Ahead of the opening was a talk and tour in the Henry Moore Institute. I particularly enjoyed the work in Galleries 1 and 2, which provided a survey of British sculpture in the period 1945 – 1965. I find this an interesting period for art in Britain, the tension between the post-war optimism and hope for the future, contrasted with the horror and the aftermath of what had gone before, is evident in much of the art. Featureless or blank-looking faces nonetheless can suggest a range of emotions. In their simple forms they represent humanity.
In this period of political upheaval many artists from across Europe came to Britain, and the collection has many works from Eastern European artists whose style influenced British sculpture. Political and social themes were strong at the time. Many of the artists were members of The Artists International Association, which was established in 1933 to promote and support left-wing causes.

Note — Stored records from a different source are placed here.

(** * data_warehouse: path codec, metadata envelope, store and query runner

    A shallow embedding of [data_warehouse/__init__.py] (class [DataWarehouse])
    and the properties of its addressing scheme, its two-channel write
    protocol, its listing and its query pagination.

    Python strings are [string], Python [int] is [Z], a [dict] is an
    insertion-ordered association list, exceptions are values of [exn] carried
    by [result].  The collaborators the class talks to (clock, random source,
    the [easy_s3] handler, the Athena client) are a record of answers indexed
    by the history of interactions; the history itself is the state that the
    effectful methods thread. *)

From Stdlib Require Import List String Ascii ZArith Bool Arith Lia.
From Stdlib Require Import DecimalString DecimalZ.
Import ListNotations.

Open Scope list_scope.
Open Scope string_scope.

(** ** Exceptions and results *)

Inductive exn : Type :=
| ValueError (msg : string)
| AttributeError (msg : string)
| AssertionError
| IndexError (msg : string)
| KeyError (key : string)
| BackendError (msg : string).

Inductive result (A : Type) : Type :=
| Ok (a : A)
| Raise (e : exn).

Arguments Ok {A} a.
Arguments Raise {A} e.

Definition rbind {A B : Type} (m : result A) (k : A -> result B) : result B :=
  match m with
  | Ok a => k a
  | Raise e => Raise e
  end.

Declare Scope result_scope.
Delimit Scope result_scope with res.
Notation "x <- m ;; k" := (rbind m (fun x => k))
  (at level 61, m at next level, right associativity) : result_scope.
Notation "m ;; k" := (rbind m (fun _ => k))
  (at level 61, right associativity) : result_scope.

(** ** Python strings *)

Module PyStr.

Definition slash : ascii := "/"%char.
Definition dot : ascii := "."%char.

(** [s.split(sep)] for a one-character separator. *)
Fixpoint split (sep : ascii) (s : string) : list string :=
  match s with
  | EmptyString => [EmptyString]
  | String c r =>
      if Ascii.eqb c sep then EmptyString :: split sep r
      else match split sep r with
           | [] => [String c EmptyString]
           | h :: t => String c h :: t
           end
  end.

(** [sep.join(l)]. *)
Definition join (sep : string) (l : list string) : string := String.concat sep l.

(** [s.startswith(p)]. *)
Definition startswith (s p : string) : bool := String.prefix p s.

(** [s.find(sub) != -1]. *)
Definition contains (s sub : string) : bool :=
  match String.index 0 sub s with
  | Some _ => true
  | None => false
  end.

(** [s[-n:]] and [s[:-n]] for a positive literal [n]. *)
Definition last_n (n : nat) (s : string) : string :=
  String.substring (String.length s - n) n s.

Definition drop_last_n (n : nat) (s : string) : string :=
  String.substring 0 (String.length s - n) s.

(** [s.rfind(c)] for a one-character [c]; [None] stands for [-1]. *)
Fixpoint rfind_opt (c : ascii) (s : string) : option nat :=
  match s with
  | EmptyString => None
  | String a r =>
      match rfind_opt c r with
      | Some i => Some (S i)
      | None => if Ascii.eqb a c then Some 0 else None
      end
  end.

Definition rfind (c : ascii) (s : string) : Z :=
  match rfind_opt c s with
  | Some i => Z.of_nat i
  | None => (-1)%Z
  end.

(** [str(n)] for an [int]. *)
Definition of_int (n : Z) : string := NilZero.string_of_int (Z.to_int n).

(** [l[i]] on a list, for a non-negative literal index. *)
Definition item {A : Type} (l : list A) (i : nat) : result A :=
  match nth_error l i with
  | Some a => Ok a
  | None => Raise (IndexError "list index out of range")
  end.

(** [l[i] = v] on a list. *)
Fixpoint set_item {A : Type} (l : list A) (i : nat) (v : A) : result (list A) :=
  match l, i with
  | [], _ => Raise (IndexError "list assignment index out of range")
  | _ :: t, O => Ok (v :: t)
  | h :: t, S j =>
      match set_item t j v with
      | Ok t' => Ok (h :: t')
      | Raise e => Raise e
      end
  end.

End PyStr.

(** ** [os.path] (posixpath) *)

Module OsPath.

(** The loop of [genericpath._splitext] that skips the leading dots of the
    file name: [true] when a character other than the dot is met at an index
    in [[filenameIndex, filenameIndex + steps)]. *)
Fixpoint has_stem (p : string) (filenameIndex steps : nat) : bool :=
  match steps with
  | O => false
  | S k =>
      match String.get filenameIndex p with
      | Some c =>
          if Ascii.eqb c PyStr.dot then has_stem p (S filenameIndex) k else true
      | None => true
      end
  end.

Definition splitext (p : string) : string * string :=
  let sepIndex := PyStr.rfind PyStr.slash p in
  let dotIndex := PyStr.rfind PyStr.dot p in
  if ((sepIndex <? dotIndex)%Z
      && has_stem p (Z.to_nat (sepIndex + 1)) (Z.to_nat (dotIndex - (sepIndex + 1))))%bool
  then (String.substring 0 (Z.to_nat dotIndex) p,
        String.substring (Z.to_nat dotIndex) (String.length p - Z.to_nat dotIndex) p)
  else (p, EmptyString).

Definition basename (p : string) : string :=
  let i := Z.to_nat (PyStr.rfind PyStr.slash p + 1) in
  String.substring i (String.length p - i) p.

End OsPath.

(** ** The handler object *)

Record DataWarehouse : Type := {
  warehouse_name : string;
  bucket_name : string;
  table_name : string
}.

(** The namespace returned by [_parse_full_path]. *)
Record parsed_path : Type := {
  ns_full_path : string;
  ns_ext : string;
  ns_store_kind : string;
  ns_meta_or_value : string;
  ns_table_name : string;
  ns_gz : bool;
  ns_ymd : string
}.

Section PathCodec.

Variable self : DataWarehouse.

Definition _get_table_name (table_name0 : string) : string :=
  if String.eqb table_name0 "" then table_name self else table_name0.

(** Returns [None] where the Python function falls off its end. *)
Definition _get_warehouse_full_path (store_kind table_name0 user_path table_kind ymd : string)
    (is_meta : bool) : option string :=
  let table_name1 := _get_table_name table_name0 in
  let ymd_with_slash := if String.eqb ymd "" then "" else "/" ++ ymd in
  let meta_or_value := if is_meta then "meta" else "value" in
  let ext := snd (OsPath.splitext user_path) in
  let add_ext := if String.eqb ext ".parquet" then "" else ".gz" in
  let remaining_path :=
    table_kind ++ "/" ++ meta_or_value ++ "/" ++ table_name1 ++ ymd_with_slash
               ++ "/" ++ user_path ++ add_ext in
  if String.eqb store_kind "raw" then Some ("raw/" ++ remaining_path)
  else if String.eqb store_kind "discovery" then Some ("discovery/" ++ remaining_path)
  else None.

Definition _valid_full_path (full_path : string) : result unit :=
  if PyStr.startswith full_path ("default/" ++ warehouse_name self ++ "/")
  then Ok tt
  else Raise (ValueError ("invalid full_path " ++ full_path)).

Definition py_assert (b : bool) : result unit :=
  if b then Ok tt else Raise AssertionError.

Definition _parse_full_path (full_path : string) : result parsed_path :=
  (let is_gz := String.eqb (PyStr.last_n 3 full_path) ".gz" in
   let full_path := if is_gz then PyStr.drop_last_n 3 full_path else full_path in
   _valid_full_path full_path ;;
   let basename := OsPath.basename full_path in
   let ext := snd (OsPath.splitext basename) in
   let splited := PyStr.split PyStr.slash full_path in
   s0 <- PyStr.item splited 0 ;;
   py_assert (String.eqb s0 "default") ;;
   s1 <- PyStr.item splited 1 ;;
   py_assert (String.eqb s1 (warehouse_name self)) ;;
   store_kind <- PyStr.item splited 3 ;;
   meta_or_value <- PyStr.item splited 4 ;;
   table_name0 <- PyStr.item splited 5 ;;
   ymd <- PyStr.item splited 6 ;;
   Ok {| ns_full_path := full_path;
         ns_ext := ext;
         ns_store_kind := store_kind;
         ns_meta_or_value := meta_or_value;
         ns_table_name := table_name0;
         ns_gz := is_gz;
         ns_ymd := ymd |})%res.

Definition _get_meta_path_with_full_path (full_path : string) : result string :=
  (let splited := PyStr.split PyStr.slash full_path in
   splited <- PyStr.set_item splited 4 "meta" ;;
   Ok (PyStr.join "/" splited))%res.

(** The key an object is stored under: the handler's path behind the
    [default/{warehouse_name}/] prefix, as [_upgrade_meta] writes it. *)
Definition stored_key (warehouse_full_path : string) : string :=
  "default/" ++ warehouse_name self ++ "/" ++ warehouse_full_path.

End PathCodec.

(** ** Python values *)

#[warning="-register-all"]
Inductive pyval : Type :=
| PNone
| PBool (b : bool)
| PInt (n : Z)
| PStr (s : string)
| PList (l : list pyval)
| PDict (d : list (string * pyval)).

(** A [dict] with string keys: the items in insertion order. *)
Definition dict (V : Type) : Type := list (string * V).

Module Dict.

Section Ops.
Context {V : Type}.

Fixpoint get (k : string) (d : dict V) : option V :=
  match d with
  | [] => None
  | (k', v) :: r => if String.eqb k' k then Some v else get k r
  end.
(** [do_moves_writes_log] on the two reports. *)
Lemma do_moves_writes_log_witness :
  do_moves clock two_plan false (Some log) (world_of two_reports)
  = Ok tt (World two_done
             ["[MOVE] /s/report.txt -> /t/txt/report.txt";
              "[MOVE] /s/old/report.txt -> /t/txt/report (1).txt";
              "[LOG] Undo log written to /undo_moves.json"] [])
  ∧ two_plan ≠ []
  ∧ ∃ performed,
      two_done !! log = Some (File clock (MoveLog performed))
      ∧ performed.*1 = two_plan.*1
      ∧ Forall2 (λ r op, settled op.2 r.2) performed two_plan
      ∧ last ["[MOVE] /s/report.txt -> /t/txt/report.txt";
              "[MOVE] /s/old/report.txt -> /t/txt/report (1).txt";
              "[LOG] Undo log written to /undo_moves.json"]
        = Some ("[LOG] Undo log written to " +:+ path_str log).
Proof.
  assert (do_moves clock two_plan false (Some log) (world_of two_reports)
    = Ok tt (World two_done
               ["[MOVE] /s/report.txt -> /t/txt/report.txt";
                "[MOVE] /s/old/report.txt -> /t/txt/report (1).txt";
                "[LOG] Undo log written to /undo_moves.json"] []))
    as Hrun by by vm_compute.
  assert (two_plan ≠ []) as Hne by done.
  split; [exact Hrun|]. split; [exact Hne|].
  exact (do_moves_writes_log clock two_plan log (world_of two_reports) _
           Hrun Hne).
Defined.

(** [do_moves_free_destination] on /s/a.txt, bound for /s/txt. *)
Lemma do_moves_free_destination_witness :
  node_at one_file (src </> "a.txt") = Some (File 10 (Opaque 1))
  ∧ path_exists one_file (src </> "txt" </> "a.txt") = false
  ∧ mkdir_p (src </> "txt") one_file = Some (<[src </> "txt" := Dir]> one_file)
  ∧ do_moves_loop false [(src </> "a.txt", src </> "txt" </> "a.txt")] []
      (world_of one_file)
    = do_moves_loop false [] ([] ++ [(src </> "a.txt", src </> "txt" </> "a.txt")])
        (World
           (<[src </> "txt" </> "a.txt" := File 10 (Opaque 1)]>
              (delete (src </> "a.txt") (<[src </> "txt" := Dir]> one_file)))
           ([] ++
            ["[MOVE] " +:+ path_str (src </> "a.txt") +:+ " -> " +:+
             path_str (src </> "txt" </> "a.txt")])
           []).
Proof.
  assert (node_at one_file (src </> "a.txt") = Some (File 10 (Opaque 1)))
    as Hs by by vm_compute.
  assert (path_exists one_file (src </> "txt" </> "a.txt") = false)
    as Hf by by vm_compute.
  assert (mkdir_p (src </> "txt") one_file
          = Some (<[src </> "txt" := Dir]> one_file)) as Hm by by vm_compute.
  split; [exact Hs|]. split; [exact Hf|]. split; [exact Hm|].
  exact (do_moves_free_destination (src </> "a.txt") (src </> "txt") "a.txt"
           [] [] (world_of one_file) _ _ _ Hs Hf Hm).
Defined.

The echoes in today’s social and political contexts were clear: socially engaged and activist practice, treatment of refugees and asylum seekers, conflicts and war, the establishment of the Artists Union England.
Gallery 2 showed more work from the post-war period, both abstract and figurative, some of it quite light-hearted in appearance and subject. It was great to see women sculptors well-represented in the exhibition.
- Featured image: Reg Butler (1955) Model for the Unknown Political Prisoner.
- Betty Rea (1956-7) Girls in the Wind.
- William Turnbull (1949) Playground.
The Sculpture Collections (2018) [Exhibition] Leeds Art Gallery and Henry Moore Institute, 22 March – 2 September.